■ Work request ■
Lines in the listing below containing the string "environment" are to be identified and copied.

[[ Record excerpts, beginning ]]

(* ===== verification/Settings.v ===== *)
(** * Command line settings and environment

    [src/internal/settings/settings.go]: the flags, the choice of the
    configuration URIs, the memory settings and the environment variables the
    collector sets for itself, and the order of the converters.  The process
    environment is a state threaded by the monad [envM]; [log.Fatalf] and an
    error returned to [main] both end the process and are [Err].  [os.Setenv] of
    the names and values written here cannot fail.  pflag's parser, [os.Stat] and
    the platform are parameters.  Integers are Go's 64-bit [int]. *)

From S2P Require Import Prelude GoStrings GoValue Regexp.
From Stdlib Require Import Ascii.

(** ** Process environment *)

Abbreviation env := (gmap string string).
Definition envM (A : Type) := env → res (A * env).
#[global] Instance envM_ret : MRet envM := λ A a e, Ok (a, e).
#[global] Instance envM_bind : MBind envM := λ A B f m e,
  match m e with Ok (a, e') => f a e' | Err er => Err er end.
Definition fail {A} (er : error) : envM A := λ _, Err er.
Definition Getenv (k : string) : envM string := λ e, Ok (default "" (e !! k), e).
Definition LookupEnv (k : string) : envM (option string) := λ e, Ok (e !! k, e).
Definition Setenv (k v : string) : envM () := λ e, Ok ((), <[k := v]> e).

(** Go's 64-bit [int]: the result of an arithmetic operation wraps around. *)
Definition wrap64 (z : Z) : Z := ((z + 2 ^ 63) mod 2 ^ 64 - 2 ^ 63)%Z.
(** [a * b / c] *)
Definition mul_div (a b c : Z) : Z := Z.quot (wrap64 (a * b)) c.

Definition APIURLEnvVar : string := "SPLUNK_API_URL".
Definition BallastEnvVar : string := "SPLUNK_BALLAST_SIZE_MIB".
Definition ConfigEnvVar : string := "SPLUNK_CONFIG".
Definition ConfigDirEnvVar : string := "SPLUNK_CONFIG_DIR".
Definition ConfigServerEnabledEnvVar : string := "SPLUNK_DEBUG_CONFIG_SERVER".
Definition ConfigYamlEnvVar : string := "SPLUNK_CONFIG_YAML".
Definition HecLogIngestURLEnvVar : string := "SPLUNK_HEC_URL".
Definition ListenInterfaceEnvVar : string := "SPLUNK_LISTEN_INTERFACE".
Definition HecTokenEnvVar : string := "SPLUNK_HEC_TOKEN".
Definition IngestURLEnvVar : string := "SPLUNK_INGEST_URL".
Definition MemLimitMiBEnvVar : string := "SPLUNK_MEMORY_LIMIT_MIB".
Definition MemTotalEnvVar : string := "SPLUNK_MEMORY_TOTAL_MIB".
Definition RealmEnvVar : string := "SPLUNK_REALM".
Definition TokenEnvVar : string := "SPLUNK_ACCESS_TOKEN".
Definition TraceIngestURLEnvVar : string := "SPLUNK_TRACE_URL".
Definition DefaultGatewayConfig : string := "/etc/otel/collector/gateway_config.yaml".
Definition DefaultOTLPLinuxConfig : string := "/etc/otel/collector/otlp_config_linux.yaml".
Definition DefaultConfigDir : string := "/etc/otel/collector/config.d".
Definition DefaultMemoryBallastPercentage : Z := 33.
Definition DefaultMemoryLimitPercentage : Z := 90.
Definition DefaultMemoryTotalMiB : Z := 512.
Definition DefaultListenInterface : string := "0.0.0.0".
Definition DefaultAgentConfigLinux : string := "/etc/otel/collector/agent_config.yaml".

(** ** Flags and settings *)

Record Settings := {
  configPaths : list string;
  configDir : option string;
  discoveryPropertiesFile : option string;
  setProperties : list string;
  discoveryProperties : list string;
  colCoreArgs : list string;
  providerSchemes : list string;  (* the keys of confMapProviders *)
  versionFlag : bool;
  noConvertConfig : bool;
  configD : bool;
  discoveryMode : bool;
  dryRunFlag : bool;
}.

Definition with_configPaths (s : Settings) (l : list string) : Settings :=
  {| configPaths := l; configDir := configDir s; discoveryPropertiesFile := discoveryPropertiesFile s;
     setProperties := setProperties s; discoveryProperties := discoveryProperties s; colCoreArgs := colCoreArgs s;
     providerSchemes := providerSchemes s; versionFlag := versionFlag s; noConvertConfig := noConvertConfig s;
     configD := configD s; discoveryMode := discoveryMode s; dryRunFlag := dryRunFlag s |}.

[[ Record excerpts, end ]]

■ Task result ■
(** * Command line settings and environment
    configuration URIs, the memory settings and the environment variables the
    environment is a state threaded by the monad [envM]; [log.Fatalf] and an
(** ** Process environment *)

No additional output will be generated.